The Foo prototype is sort of a mutable class definition (you can add methods and properties as you go along), the constructor creates an object that augments this prototype, and adds another layer of properties/methods on an instance level.
Hence Foo.prototype instanceof Foo is true. But, Foo being an object:

Object.getPrototypeOf(Foo.prototype) === Object.prototype

is true. Just as

Object.getPrototypeOf(Array.prototype) === Object.prototype.

Translate this to JS (prototype)-speak, and you get something like:

For each function object JS creates, this object is assigned a prototype property.
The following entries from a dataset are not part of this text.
(** ** Equivalence with the POSIX pool, one call at a time *)

(** Same result, and the same pool; the error codes are those of each system. *)
Definition same_result (r : outcome win_pool (cres nat)) (r' : outcome pool_t (cres nat)) (n : Z) : Prop :=
  match r, r' with
  | Ret (Ok b) w, Ret (Ok b') p => b = b' ∧ wp w = p ∧ allocators w = n
  | Ret (Err e) w, Ret (Err e') p =>
      (e = ERROR_BUSY ↔ e' = EAGAIN) ∧ (e = ERROR_NOT_ENOUGH_MEMORY ↔ e' = ENOMEM) ∧
      wp w = p ∧ allocators w = n
  | Block w, Block p => wp w = p ∧ allocators w = n
  | Fatal w, Fatal p => wp w = p ∧ allocators w = n
  | _, _ => False
  end.

Lemma u64_back x : in_u 64 x → u64 (u64 (x + 1) - 1) = x.
Proof. intros H. rewrite u64_sub_l. replace (x + 1 - 1) with x by lia. by apply u64_small. Qed.
Lemma leave_enter w : in_u 64 (allocators w) → leave_malloc (enter_malloc w) = w.
Proof. intros H. destruct w as [p n]. unfold leave_malloc, enter_malloc. cbn [wp allocators]. by rewrite u64_back. Qed.
Lemma fail_begin p : in_u 64 (total_blocks p) → alloc_fail (alloc_begin p) = p.
Proof.
  intros H. destruct p as [bs c t u f h]. unfold alloc_fail, alloc_begin, set_total.
  cbn [total_blocks block_size cap in_use free_list heap]. by rewrite u64_back.
Qed.

(** The Windows pool is the POSIX pool, one call at a time: with an allocator
    that answers the two the same, pool_try_get gives the same block or the
    corresponding error and leaves the same pool, pool_put the same pool; so
    does pool_wait_get, except that it sleeps where the POSIX one reports that
    there is no memory. *)
Theorem win_pool_equivalent alloc alloc' w :
  in_u 64 (allocators w) → in_u 64 (total_blocks (wp w)) → 0 ≤ cap (wp w) →
  alloc (malloc_size (block_size (wp w))) = alloc' (block_alloc_size (block_size (wp w))) →
  same_result (pool_try_get alloc false w) (Pool.pool_try_get os_posix alloc' false (wp w)) (allocators w) ∧
  match pool_wait_get alloc false w, Pool.pool_wait_get os_posix alloc' false (wp w) with
  | Ret (Ok (Some b)) w', Ret (Ok b') p' => b = b' ∧ wp w' = p' ∧ allocators w' = allocators w
  | Block w', Ret (Err e') p' => e' = ENOMEM ∧ wp w' = p' ∧ allocators w' = allocators w
  | Block w', Block p' | Fatal w', Fatal p' => wp w' = p' ∧ allocators w' = allocators w
  | _, _ => False
  end ∧
  ∀ b, match pool_put (Some b) w, Pool.pool_put os_posix (Some b) (wp w) with
       | Ret _ w', Ret _ p' | Fatal w', Fatal p' | Block w', Block p' => wp w' = p' ∧ allocators w' = allocators w
       | _, _ => False
       end.
Proof.
  intros Ha Ht Hcap Halloc. pose proof (exhausted_false (wp w) Hcap) as Hex.
  destruct w as [p n]. cbn [wp allocators] in *.
  split; [|split].
  - unfold pool_try_get, Pool.pool_try_get, mbind, M_bind, gets. cbn [wp].
    rewrite !(rc_ok_posix os_posix) by done. destruct (free_list p) as [b|].
    + unfold on_wp, zoom. cbn [wp]. destruct (pop_free b p); by rewrite ?(rc_ok_posix os_posix).
    + destruct (exhausted p) eqn:E; [by rewrite (rc_ok_posix os_posix)|]. unfold modify.
      rewrite !(rc_ok_posix os_posix) by done. rewrite leave_enter by done. cbn [block_size alloc_begin set_total].
      rewrite Halloc. destruct (alloc' _) as [b|].
      * cbn [wp]. rewrite E, !(rc_ok_posix os_posix) by done. done.
      * rewrite fail_begin by done. done.
  - unfold pool_wait_get, wait_turn, Pool.pool_wait_get, mbind, M_bind, gets. cbn [wp].
    rewrite !(rc_ok_posix os_posix) by done. destruct (free_list p) as [b|].
    + unfold on_wp, zoom. cbn [wp]. destruct (pop_free b p); by rewrite ?(rc_ok_posix os_posix).
    + unfold id. destruct ((cap p =? 0) || (total_blocks p <? cap p)) eqn:E; [|by rewrite (rc_ok_posix os_posix)].
      unfold modify. rewrite !(rc_ok_posix os_posix) by done. rewrite leave_enter by done.
      cbn [block_size alloc_begin set_total]. rewrite Halloc. destruct (alloc' _) as [b|].
      * cbn [wp]. rewrite (proj2 Hex eq_refl), !(rc_ok_posix os_posix) by done. done.
      * rewrite fail_begin by done. done.
  - intros b. unfold pool_put, Pool.pool_put, on_wp, zoom, mbind, M_bind. cbn [wp].
    rewrite !(rc_ok_posix os_posix) by done. destruct (push_free b p); by rewrite ?(rc_ok_posix os_posix).
Qed.

Lemma win_pool_equivalent_witness :
  same_result (pool_try_get (λ _, Some 3%nat) false (WinPool (PoolT 64 2 0 0 None ∅) 0))
    (Pool.pool_try_get os_posix (λ _, Some 3%nat) false (PoolT 64 2 0 0 None ∅)) 0.
Proof.
  apply (win_pool_equivalent (λ _, Some 3%nat) (λ _, Some 3%nat) (WinPool (PoolT 64 2 0 0 None ∅) 0));
    [by vm_compute|by vm_compute|done|done].
Defined.

(** ** The threads *)
Module Conc.

Inductive pc :=
| WIdle
| WMalloc (blocking : bool)      (* inside malloc *)
| WAsleep                        (* pool_wait_get sleeps *)
| WDestroying                    (* pool_destroy sleeps *)
| WAborted.

Inductive act :=
| ATry
| AWait
| AMalloc (r : option nat)
| APut (b : nat)
| ADestroy
| AWake
| ASpurious.

(** [gone]: pool_destroy has freed the pool, which nobody may use any more. *)
Record shared := Shared { pl : pool_t; allocs : Z; waiters : Z; wakes : Z; gone : bool }.
(* ===== verification/StateSync.v ===== *)
(** * state_sync.h: waiting for a state

    The state is what the mutex protects.  What other threads do while a
    caller sleeps is given by [wakes]: for every return of pthread_cond_wait
    or pthread_cond_timedwait, its code and the value the caller then finds.
    When they are used up the caller is still asleep ([Block]). *)
From stdpp Require Import prelude.
From Stdlib Require Import ZArith Lia.
From S2P Require Import Prelude.

Definition state_sync_t : Type := Z.

(** struct timespec *)
Record timespec := Timespec { tv_sec : Z; tv_nsec : Z }.

(** The code with the new value of [*ts]; the sums are those of the code, so a
    value outside int64_t is a signed overflow. *)
Definition state_sync_timespec_add_ms (ts : timespec) (timeout_ms : Z) : Z * timespec :=
  let sec_add := timeout_ms / 1000 in
  let nsec_add := timeout_ms mod 1000 * 1000000 in
  if INT64_MAX - sec_add <? tv_sec ts then (- EINVAL, ts)
  else
    let ts := Timespec (tv_sec ts + sec_add) (tv_nsec ts + nsec_add) in
    if 1000000000 <=? tv_nsec ts
    then (0, Timespec (tv_sec ts + 1) (tv_nsec ts - 1000000000))
    else (0, ts).
(* ===== verification/Fifo.v ===== *)
(** * The interface between the packet queue and the threads that use it

    What the packet threads and callbacks rely on, whatever the queue's
    representation.  The elements are pointers, [None] being NULL; [None] as
    the outcome of an operation is an aborted process. *)
From stdpp Require Import prelude.
From Stdlib Require Import ZArith.
From S2P Require Import Prelude.

Class Fifo (Q : Type) := {
  ff_ok : Q → Prop;
  ff_items : Q → list (option nat);
  ff_cap : Q → nat;
  ff_try_push : option nat → Q → option (Z * Q);      (* the code and the queue *)
  ff_try_pop : Q → option (option nat * Q);           (* NULL when empty *)
  ff_try_push_law q x :
    ff_ok q →
    ∃ q', ff_try_push x q =
      Some (if decide (length (ff_items q) < ff_cap q)%nat then 0 else -1, q') ∧
      ff_ok q' ∧ ff_cap q' = ff_cap q ∧
      ff_items q' = (if decide (length (ff_items q) < ff_cap q)%nat
                     then ff_items q ++ [x] else ff_items q);
  ff_try_pop_law q :
    ff_ok q →
    ∃ q', ff_try_pop q = Some (default None (head (ff_items q)), q') ∧
      ff_ok q' ∧ ff_cap q' = ff_cap q ∧ ff_items q' = tail (ff_items q)
}.
(* ===== verification/WinQueue.v ===== *)
(** * queue.h, Windows: the bounded queue on Win32 semaphores

    The queue is that of Queue.v, whose record and buffer statements are the
    same; a Win32 semaphore counts up to the maximum it was created with, here
    the size of the queue.  A wait that cannot proceed is [Block]; [wait_ok] is
    whether WaitForSingleObject works at all.  A critical section does not
    fail.  size_t has 64 bits.  Then the threads, as in
    QueueConc.v. *)
From stdpp Require Import prelude list.
From Stdlib Require Import ZArith Lia.
From S2P Require Import Prelude Fifo Queue QueueConc.

Definition LONG_MAX : Z := 2 ^ 31 - 1.

(** The calls that can fail. *)
Inductive win_op := CreateSemaphore (n : nat) | CloseHandle (n : nat).

Section functions.
Context (works : win_op → bool).

Definition queue_init (mem1 mem2 : bool) (n : Z) : outcome () (cres queue_t) :=
  if (n =? 0) || (LONG_MAX <? n) then Ret (Err EINVAL) ()
  else if negb mem1 then Ret (Err ENOMEM) ()
  else if negb mem2 then Ret (Err ENOMEM) ()
  else if negb (works (CreateSemaphore 0)) then Fatal ()
  else if negb (works (CreateSemaphore 1)) then Fatal ()
  else Ret (Ok (Queue n (replicate (Z.to_nat n) None) 0 0 0 n 0)) ().

Definition ReleaseSemaphore (maximum v : Z) : option Z := if v <? maximum then Some (v + 1) else None.

Definition release_pop : M queue_t () := λ q,
  match ReleaseSemaphore (size q) (pop_semaphore q) with
  | None => Fatal q
  | Some v => Ret () (set_pop_sem v q)
  end.
Definition release_push : M queue_t () := λ q,
  match ReleaseSemaphore (size q) (push_semaphore q) with
  | None => Fatal q
  | Some v => Ret () (set_push_sem v q)
  end.

(** WaitForSingleObject without a timeout, and with timeout 0. *)
Definition wait_push (wait_ok : bool) : M queue_t (cres ()) :=
  if wait_ok then wait_push_sem false else mret (Err EINVAL).
Definition wait_pop (wait_ok : bool) : M queue_t (cres ()) :=
  if wait_ok then wait_pop_sem false else mret (Err EINVAL).
Definition poll_push (wait_ok : bool) : M queue_t (cres ()) :=
  if wait_ok then try_push_sem else mret (Err EINVAL).
Definition poll_pop (wait_ok : bool) : M queue_t (cres ()) :=
  if wait_ok then try_pop_sem else mret (Err EINVAL).

(** What follows a successful wait. *)
Definition put_element (x : option nat) (r : cres ()) : M queue_t (cres ()) :=
  match r with
  | Err e => mret (Err e)
  | Ok _ => insert_elem x;; release_pop;; mret (Ok ())
  end.
Definition take_element (r : cres ()) : M queue_t (cres (option nat)) :=
  match r with
  | Err e => mret (Err e)
  | Ok _ => entry ← remove_elem; release_push;; mret (Ok entry)
  end.

(** The functions; a NULL element is refused. *)
Definition queue_wait_push (wait_ok null : bool) (x : option nat) : M queue_t (cres ()) :=
  if null || bool_decide (x = None) then mret (Err EINVAL)
  else r ← wait_push wait_ok; put_element x r.
Definition queue_try_push (wait_ok null : bool) (x : option nat) : M queue_t (cres ()) :=
  if null || bool_decide (x = None) then mret (Err EINVAL)
  else r ← poll_push wait_ok; put_element x r.
Definition queue_wait_pop (wait_ok null : bool) : M queue_t (cres (option nat)) :=
  if null then mret (Err EINVAL) else r ← wait_pop wait_ok; take_element r.
Definition queue_try_pop (wait_ok null : bool) : M queue_t (cres (option nat)) :=
  if null then mret (Err EINVAL) else r ← poll_pop wait_ok; take_element r.

Definition queue_destroy (null : bool) : M queue_t (cres ()) :=
  if null then mret (Err EINVAL)
  else if negb (works (CloseHandle 0)) then fatal
  else if negb (works (CloseHandle 1)) then fatal
  else modify (λ q, Queue 0 [] 0 0 0 (push_semaphore q) (pop_semaphore q));; mret (Ok ()).

Definition queue_get_pending (null : bool) : M queue_t (cres Z) :=
  if null then mret (Err EINVAL)
  else
    n ← gets pending;
    if SSIZE_MAX <? n then fatal else mret (Ok n).
End functions.

(** ** The threads: the steps of QueueConc.v with the Win32 calls *)
Definition tstep (a : act) (i : nat) (s : shared) (p : pc) : option (shared * pc) :=
  match a, p with
  | AIntr _, _ => None                                 (* a wait is not interrupted *)
  | ACall (WaitPush None), QIdle | ACall (TryPush None), QIdle => Some (s, QIdle)
  | ARun, PushPosting =>
      match release_pop (qu s) with
      | Ret _ q => Some (Shared q (pushed s) (popped s), QIdle)
      | _ => Some (s, QAborted)
      end
  | ARun, PopPosting _ =>
      match release_push (qu s) with
      | Ret _ q => Some (Shared q (pushed s) (popped s), QIdle)
      | _ => Some (s, QAborted)
      end
  | _, _ => QueueConc.tstep a i s p
  end.

(** ** Equivalence with the POSIX queue *)

Lemma release_pop_eq q : pop_semaphore q < size q ≤ SEM_VALUE_MAX → release_pop q = post_pop_sem q.
Proof.
  intros H. unfold release_pop, post_pop_sem, ReleaseSemaphore, sem_post.
  destruct (Z.ltb_spec (pop_semaphore q) (size q)), (Z.ltb_spec (pop_semaphore q) SEM_VALUE_MAX); (done || lia).
Qed.
Lemma release_push_eq q : push_semaphore q < size q ≤ SEM_VALUE_MAX → release_push q = post_push_sem q.
Proof.
  intros H. unfold release_push, post_push_sem, ReleaseSemaphore, sem_post.
  destruct (Z.ltb_spec (push_semaphore q) (size q)), (Z.ltb_spec (push_semaphore q) SEM_VALUE_MAX); (done || lia).
Qed.

(** The semaphores are below their maximum whenever a thread is about to
    release one. *)
Lemma posting_room n c i p : conc_inv n c → c.2 !! i = Some p →
  (p = PushPosting → pop_semaphore (qu c.1) < size (qu c.1) ≤ SEM_VALUE_MAX) ∧
  (∀ x, p = PopPosting x → push_semaphore (qu c.1) < size (qu c.1) ≤ SEM_VALUE_MAX).
Proof.
  intros ((l & [Hs Hl Hh Hp Ht He Hpu Hpo Hsem] & _) & _ & _) Hi. destruct queue_w_nonneg as (H1 & H2 & _).
  pose proof (sum_over_ge w_push _ _ _ H1 Hi). pose proof (sum_over_ge w_pop _ _ _ H2 Hi).
  pose proof (sum_over_nonneg w_push c.2 H1). pose proof (sum_over_nonneg w_pop c.2 H2).
  split; [intros ->|intros x ->]; cbn [w_push w_pop] in *; lia.
Qed.

(** A step with the Win32 calls is a step of the POSIX queue, or nothing. *)
Lemma win_step n e c c' : conc_inv n c → cstep tstep e c = Some c' →
  c' = c ∨ cstep QueueConc.tstep e c = Some c'.
Proof.
  intros Hinv (p & s' & p' & Hp & E & ->)%cstep_Some.
  destruct (posting_room _ _ _ _ Hinv Hp) as [R1 R2].
  assert (Hsame : QueueConc.tstep e.2 e.1 c.1 p = Some (s', p') →
    cstep QueueConc.tstep e c = Some (s', <[e.1:=p']> c.2)).
  { intros E'. apply cstep_Some. eauto 8. }
  destruct c as [s l]; destruct (e.2) as [[[x|]|[x|]| |]|o|] eqn:Ea, p; cbn in E; try done;
    try (right; by apply Hsame);
    try (left; injection E as <- <-; cbn in Hp |- *; by rewrite list_insert_id).
  - right. apply Hsame. cbn in R1 |- *. rewrite <- release_pop_eq by (by apply R1). exact E.
  - right. apply Hsame. cbn in R2 |- *. rewrite <- release_push_eq by (by eapply R2). exact E.
Qed.

Lemma win_reachable n k c : 0 < n ≤ SEM_VALUE_MAX →
  reachable tstep (start n k) c → conc_inv n c ∧ reachable QueueConc.tstep (start n k) c.
Proof.
  intros Hn. apply (reachable_inv tstep (λ c, conc_inv n c ∧ reachable QueueConc.tstep (start n k) c)).
  - split; [by apply queue_start_inv|by exists []].
  - intros e c1 c2 [Hc Hr] E. destruct (win_step _ _ _ _ Hc E) as [->|E']; [done|].
    split; [by eapply queue_cstep_inv|by eapply reachable_step].
Qed.

(** The sequential functions. *)
Lemma put_element_eq q l x : queue_inv q l → Z.of_nat (length l) < size q →
  put_element x (Ok ()) (set_push_sem (push_semaphore q - 1) q) =
  push_body os_posix x (set_push_sem (push_semaphore q - 1) q).
Proof.
  intros [H1 H2 H3 H4 H5 H6 H7 H8 H9] Hroom.
  destruct (insert_elem_inv (set_push_sem (push_semaphore q - 1) q) l x)
    as (q1 & E & Es & Eh & Ep & Eps & Epop & _); cbn; try done; [lia|]. cbn in *.
  unfold put_element, push_body, mbind, M_bind. rewrite !(rc_ok_posix os_posix) by done. rewrite E.
  rewrite !(rc_ok_posix os_posix) by done. rewrite release_pop_eq; [done|lia].
Qed.
Lemma take_element_eq q x l : queue_inv q (x :: l) →
  take_element (Ok ()) (set_pop_sem (pop_semaphore q - 1) q) =
  pop_body os_posix (set_pop_sem (pop_semaphore q - 1) q).
Proof.
  intros [H1 H2 H3 H4 H5 H6 H7 H8 H9]. cbn [length] in H4.
  destruct (remove_elem_inv (set_pop_sem (pop_semaphore q - 1) q) x l)
    as (q1 & E & Es & Eh & Ep & Eps & Epop & _); cbn; try done. cbn in *.
  unfold take_element, pop_body, mbind, M_bind. rewrite !(rc_ok_posix os_posix) by done. rewrite E.
  rewrite !(rc_ok_posix os_posix) by done. rewrite release_push_eq; [done|lia].
Qed.

(** C38. The Windows queue is the POSIX queue: on a queue that holds [l] every
    function gives the same result and the same queue, except that a NULL
    element is refused with EINVAL, which is what the engines push to end a
    thread; and whatever a set of threads can reach with the Win32 calls they
    can reach with the POSIX ones, so that no interleaving aborts and the
    elements taken are, in order, a prefix of those inserted. *)
Theorem win_queue_equivalent works q l x n k c :
  queue_inv q l → 0 < n ≤ SEM_VALUE_MAX → reachable tstep (start n k) c →
  queue_wait_push true false (Some x) q = Queue.queue_wait_push os_posix false false (Some x) q ∧
  queue_try_push true false (Some x) q = Queue.queue_try_push os_posix false (Some x) q ∧
  queue_wait_pop true false q = Queue.queue_wait_pop os_posix false false q ∧
  queue_try_pop true false q = Queue.queue_try_pop os_posix false q ∧
  (queue_wait_push true false None q = Ret (Err EINVAL) q) ∧
  ((∀ o, works o = true) → ∀ m, queue_init works true true m = Queue.queue_init os_posix true true m) ∧
  reachable QueueConc.tstep (start n k) c ∧ (QAborted ∉ c.2) ∧ ∃ rest, pushed c.1 = popped c.1 ++ rest.
Proof.
  intros Hq Hn Hr. destruct (win_reachable n k c Hn Hr) as [((m & Hring & Hlog) & Hsize & Hab) Hr'].
  assert (Hfull : sem_trywait (push_semaphore q) = Some (push_semaphore q - 1) → Z.of_nat (length l) < size q).
  { intros [H _]%sem_trywait_Some. pose proof (qi_push _ _ Hq). pose proof (qi_pending _ _ Hq). lia. }
  split_and!; try done.
  - unfold queue_wait_push, Queue.queue_wait_push, wait_push. cbn [orb]. rewrite bool_decide_false by done.
    unfold mbind, M_bind, wait_push_sem. destruct (sem_trywait _) as [v|] eqn:E; [|reflexivity].
    apply sem_trywait_Some in E as E'. destruct E' as [_ ->]. apply (put_element_eq q l); auto.
  - unfold queue_try_push, Queue.queue_try_push, poll_push. cbn [orb]. rewrite bool_decide_false by done.
    unfold mbind, M_bind, try_push_sem. destruct (sem_trywait _) as [v|] eqn:E; [|reflexivity].
    apply sem_trywait_Some in E as E'. destruct E' as [_ ->]. apply (put_element_eq q l); auto.
  - unfold queue_wait_pop, Queue.queue_wait_pop, wait_pop, mbind, M_bind, wait_pop_sem.
    destruct (sem_trywait (pop_semaphore q)) as [v|] eqn:E; [|reflexivity]. apply sem_trywait_Some in E as [H ->].
    destruct l as [|y l]; [pose proof (qi_pop _ _ Hq); pose proof (qi_pending _ _ Hq); cbn in *; lia|].
    by apply (take_element_eq q y l).
  - unfold queue_try_pop, Queue.queue_try_pop, poll_pop, mbind, M_bind, try_pop_sem.
    destruct (sem_trywait (pop_semaphore q)) as [v|] eqn:E; [|reflexivity]. apply sem_trywait_Some in E as [H ->].
    destruct l as [|y l]; [pose proof (qi_pop _ _ Hq); pose proof (qi_pending _ _ Hq); cbn in *; lia|].
    by apply (take_element_eq q y l).
  - intros Hw m'. unfold queue_init, Queue.queue_init. rewrite !Hw. cbn [os_posix].
    change LONG_MAX with SEM_VALUE_MAX. by destruct (m' =? 0), (SEM_VALUE_MAX <? m').
  - intros [i Hi]%list_elem_of_lookup. destruct queue_w_nonneg as (_ & _ & H3).
    pose proof (sum_over_ge w_abort _ _ _ H3 Hi). cbn in *. lia.
  - by exists m.
Qed.

Lemma win_queue_equivalent_witness :
  queue_inv sample_queue [Some 9%nat; None] ∧ reachable tstep (start 2 1) (start 2 1) ∧
  queue_try_push true false (Some 4%nat) sample_queue = Queue.queue_try_push os_posix false (Some 4%nat) sample_queue.
Proof.
  assert (Hr : reachable tstep (start 2 1) (start 2 1)) by (by exists []).
  split; [exact sample_queue_inv|]. split; [exact Hr|].
  apply (win_queue_equivalent (λ _, true) sample_queue [Some 9%nat; None] 4 2 1 (start 2 1) sample_queue_inv
    ltac:(by vm_compute) Hr).
Defined.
The prototype property is an instance of Object, but it has 1 special property.
If one attempts to access a property or method on an object, and JS cannot find this property defined at the instance level, JS will attempt to resolve the name on the prototype property:

instance.nonExistantProperty;
//js scans instance variable, doesn't find property:
instance.prototype.nonExistantProperty
//js uses prototype, if not found:
instance.prototype.prototype.nonExistantProperty
//all the way up to Object.prototype, which does not have a prototype, so here an exception is raised (TypeError is thrown)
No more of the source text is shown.